The ascension of oat milk has helped validate the idea of a plant-based milk set with a wide variety of source types, and encouraged innovative brands and startups to try and carve out their own niches in the space. But as more seeds and nuts begin appearing on milk cartons, the true size of the market opportunity for more exotic ingredients is still unclear.
Though still lagging far behind almond, oat and soy, by building stories and products around other types of plant-based milk sources, new brands have been able to make a splash in the category. At the request of the retailer, pili nut-based non-dairy yogurt maker Lavva introduced a two-SKU milk line, as well as a creamer, exclusively at Whole Foods in September. Earlier this summer, Anheuser-Busch-backed startup Take Two — previously known as Canvas — reintroduced its four-flavor family of barley milk products, with more beverage items set to follow.
As brands look for new plant sources that can meet consumers’ various nutritional, environmental and taste demands, the future of non-dairy milk may not be found in a field or on a tree but rather in a lab. Though the company said it has no immediate plans to release a product, in October, plant-based CPG giant Impossible Foods revealed that it had produced a prototype of an “Impossible Milk” with a creamy texture and that doesn’t curdle in hot drinks. A few weeks later, Chilean company NotCo, of which Amazon founder and CEO Jeff Bezos is an investor, launched a line of plant-based milks in Whole Foods stores nationwide. The tech-driven brand created the product by replacing the animal proteins in milk with their most-similar plant-based alternative; the resulting whole and 2% fat milks are made from ingredients including chicory, coconut, peas, and more.
Yet the challenge of scaling a brand around a single ingredient play is one that is yet to be solved, with some notable exceptions in Oatly and pea-based Ripple. As a result, the impetus has been strong even for younger brands to widen their plant-based milk portfolios, with creamers being the most obvious next route. According to an analysis of Nielsen data by the Wall Street Journal, sales of plant-based creamers increased 30% in 2019, outpacing overall creamer growth. The variety of innovative products — from Nutpods’ family of non-dairy creamers to powdered products from Laird Superfood to functional entrants from Super Coffee and Picnik — reflects the ample white space still available in a $1.73 billion global category.

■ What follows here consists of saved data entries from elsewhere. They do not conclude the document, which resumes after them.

Record timers_ok (tok : N → option Tokens) (deadline : option N) (timers : gmap N (N * Callback)) (next : N) :
    Prop := {
  tm_fresh t x : timers !! t = Some x → t < next;
  tm_owned t d cb : timers !! t = Some (d, cb) → owned tok deadline t cb;
  tm_estimated o k t : tok o = Some k → k.(tk_estimated) = Some t → ∃ d, timers !! t = Some (d, CbEstimatedVBlank o);
  tm_throttled o k t : tok o = Some k → k.(tk_throttled) = Some t → ∃ d q, timers !! t = Some (d, CbThrottledVBlank o q);
  tm_deadline t : deadline = Some t → ∃ d, timers !! t = Some (d, CbLockDeadline);
  tm_waiting o k t : tok o = Some k → k.(tk_throttled) = Some t → k.(tk_waiting) = true
}.

Definition with_tokens (o : N) (k : option Tokens) (tok : N → option Tokens) (o' : N) : option Tokens :=
  if N.eqb o o' then k else tok o'.

Lemma with_tokens_eq o k tok : with_tokens o k tok o = k.
Proof. unfold with_tokens. by rewrite N.eqb_refl. Qed.

Lemma with_tokens_ne o o' k tok : o ≠ o' → with_tokens o k tok o' = tok o'.
Proof. unfold with_tokens. by destruct (N.eqb_spec o o'). Qed.

Section timers.
  Context (tok : N → option Tokens) (deadline : option N) (timers : gmap N (N * Callback)) (next : N).
  Hypothesis Hok : timers_ok tok deadline timers next.

Lemma timers_ext tok' : (∀ o, tok' o = tok o) → timers_ok tok' deadline timers next.
Proof using Hok.
  intros E. destruct Hok as [H1 H2 H3 H4 H5 H6]. split; try done; try (intros o k t; rewrite E; eauto).
  intros t d [|o|o q] Ht%H2; cbn in *; [done|by setoid_rewrite E|by setoid_rewrite E].
Qed.

(** An output without tokens may wait or not. *)
Lemma timers_idle o k w :
  tok o = Some k → k.(tk_estimated) = None → k.(tk_throttled) = None →
  timers_ok (with_tokens o (Some (MkTokens None None w)) tok) deadline timers next.
Proof using Hok.
  intros Ho He Ht. destruct Hok as [H1 H2 H3 H4 H5 H6]. unfold with_tokens. split; try done.
  - intros t d [|o'|o' q] Hx%H2; cbn in *; [done| |].
    + destruct (N.eqb_spec o o') as [->|]; [|done]. destruct Hx as (k' & Hk' & E). naive_solver.
    + destruct (N.eqb_spec o o') as [->|]; [|done]. specialize (Hx k Ho). naive_solver.
  - intros o' k' t. destruct (N.eqb_spec o o') as [->|]; [by intros [= <-]|]. apply H3.
  - intros o' k' t. destruct (N.eqb_spec o o') as [->|]; [by intros [= <-]|]. apply H4.
  - intros o' k' t. destruct (N.eqb_spec o o') as [->|]; [by intros [= <-]|]. apply H6.
Qed.

(** The estimated vblank is over, or no longer awaited. *)
Lemma timers_drop_estimated o k t w :
  tok o = Some k → k.(tk_estimated) = Some t → k.(tk_throttled) = None →
  timers_ok (with_tokens o (Some (MkTokens None None w)) tok) deadline (delete t timers) next.
Proof using Hok.
  intros Ho He Hth. destruct Hok as [H1 H2 H3 H4 H5 H6]. destruct (H3 _ _ _ Ho He) as [d0 Hd0].
  unfold with_tokens. split.
  - intros t' x [_ Hx]%lookup_delete_Some. by eapply H1.
  - intros t' d cb [Hne Hx]%lookup_delete_Some. pose proof (H2 _ _ _ Hx) as Hc.
    destruct cb as [|o'|o' q]; cbn in *; [done| |].
    + destruct (N.eqb_spec o o') as [->|]; [|done]. destruct Hc as (k' & Hk' & E). naive_solver.
    + destruct (N.eqb_spec o o') as [->|]; [|done]. specialize (Hc k Ho). naive_solver.
  - intros o' k' t'. destruct (N.eqb_spec o o') as [->|]; [by intros [= <-]|]. intros Hk' E.
    destruct (H3 _ _ _ Hk' E) as [d Hd]. exists d. rewrite lookup_delete_ne; [done|]. naive_solver.
  - intros o' k' t'. destruct (N.eqb_spec o o') as [->|]; [by intros [= <-]|]. intros Hk' E.
    destruct (H4 _ _ _ Hk' E) as (d & q & Hd). exists d, q. rewrite lookup_delete_ne; [done|]. naive_solver.
  - intros t' (d & Hd)%H5. exists d. rewrite lookup_delete_ne; [done|]. naive_solver.
  - intros o' k' t'. destruct (N.eqb_spec o o') as [->|]; [by intros [= <-]|]. apply H6.
Qed.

But plant-based milks are also finding another kind of white space by moving into shelf-stable versions, a move that opens up both ambient shelves at retail and e-commerce opportunities. Last month, Texas-based Mooala, which entered the market as a refrigerated banana milk but has since expanded into almond and oat milks, as well as plant-based creamers, introduced its complete line in new shelf-stable cartons.
“During COVID it has been interesting to look at how shelf-stable and refrigerated have switched back and forth,” said Jeff Crumpton, Manager of Retail Products at market research group SPINS, during a recent virtual panel hosted by BevNET. “If you think about people going into stores and making decisions about long-term pantry stocking — you see where shelf-stable milk or creamers really shine. But when you flip outside of that panic buying, normal consumption rates, you see that immediately start to reverse. I think what we’ve learned is that there is a place for both.”